In the records below, how many lines hold the string "each"? Give only the number.

■ Extracted entries ■
::::::::

(** * Risk engine of SolyforTrenchers: scorer and rug-pattern detector

    Shallow embedding of

    - [calculate_risk_score] (src/utils/helpers.py, lines 28-76) and
    - [TokenAnalyzer.detect_rug_patterns] (src/ai/analyzer.py, lines 184-221)

    together with the properties the specification states about them.

    Python dictionaries are finite maps from strings to Python values
    ([gmap string value]); [d.get(k, dflt)] is a lookup with a default.
    The floats the code itself produces (the score, the confidence) are
    IEEE binary64 values ([PrimFloat.float]) and are computed with the
    machine operations.

    The scorer only compares the numbers it receives with integer
    constants, and Python compares an [int] and a [float] by their
    mathematical value: there a number is what it is worth, a rational or
    one of the two infinities or NaN ([PyNum.num]).  The detector adds the
    [amount]s up, and there the kind of number matters: [int]s (and
    [Fraction]s) are added exactly, [float]s in binary64 with a rounding
    after each addition, and an [int] met in a float sum is first converted
    to a float, which raises [OverflowError] when it is too large.
    [sum] is modelled as CPython up to 3.11 computes it, one addition per
    item from left to right; the compensation term that CPython 3.12 and
    later carry through a run of floats is not modelled. *)

From Stdlib Require Import ZArith QArith Floats.
From stdpp Require Import base option list gmap strings.

Open Scope string_scope.

(* Decimal literals such as 0.3 denote the nearest binary64 value, as in
   Python. *)
Set Warnings "-inexact-float".

(** ** Python numbers *)

Module PyNum.

Inductive num : Type :=
| Fin (q : Q)
| PInf
| NInf
| NaN.

Definition of_Z (z : Z) : num := Fin (inject_Z z).

(** [a < b]; every comparison with NaN is false. *)
Definition ltb (a b : num) : bool :=
  match a, b with
  | NaN, _ | _, NaN => false
  | Fin x, Fin y => negb (Qle_bool y x)
  | Fin _, PInf => true
  | NInf, Fin _ => true
  | NInf, PInf => true
  | _, _ => false
  end.

(** [a <= b]. *)
Definition leb (a b : num) : bool :=
  match a, b with
  | NaN, _ | _, NaN => false
  | Fin x, Fin y => Qle_bool x y
  | _, PInf => true
  | NInf, _ => true
  | _, _ => false
  end.
(** A loop that builds a part from each item and adds it to the transaction
    succeeds only if every part could be built, and adds them in order. *)
Lemma fold_parts {A : Type} (f : A -> result TxPart)
  (add : Transaction -> TxPart -> Transaction) (l : list A)
  (tx0 tx : Transaction) :
  fold_left (fun acc x => t <- acc ;; part <- f x ;; Ok (add t part)) l (Ok tx0)
  = Ok tx ->
  exists parts,
    Forall2 (fun x part => f x = Ok part) l parts
    /\ tx = fold_left add parts tx0.
Proof.
  revert tx0. induction l as [|x l IH]; intros tx0 H; simpl in H.
  - injection H as <-. exists []. split; [constructor | reflexivity].
  - destruct (f x) as [part|e] eqn:Ef; simpl in H.
    + apply IH in H. destruct H as (parts & HF & ->).
      exists (part :: parts). split; [constructor; auto | reflexivity].
    + rewrite (fold_raise (fun t x => part <- f x ;; Ok (add t part))) in H.
      discriminate.
Qed.

Lemma fold_add_input (parts : list TxPart) (t : Transaction) :
  fold_left add_input parts t
  = mkTransaction (txid t) (block t) (amount_in t) (amount_out t)
      (amount_fee t) (inputs t ++ parts) (outputs t).
Proof.
  revert t. induction parts as [|p parts IH]; intro t; simpl.
  - rewrite app_nil_r. now destruct t.
  - rewrite IH. simpl. now rewrite <- app_assoc.
Qed.

Lemma fold_add_output (parts : list TxPart) (t : Transaction) :
  fold_left add_output parts t
  = mkTransaction (txid t) (block t) (amount_in t) (amount_out t)
      (amount_fee t) (inputs t) (outputs t ++ parts).
Proof.
  revert t. induction parts as [|p parts IH]; intro t; simpl.
  - rewrite app_nil_r. now destruct t.
  - rewrite IH. simpl. now rewrite <- app_assoc.
Qed.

::::::::

■ Completed exercise ■
2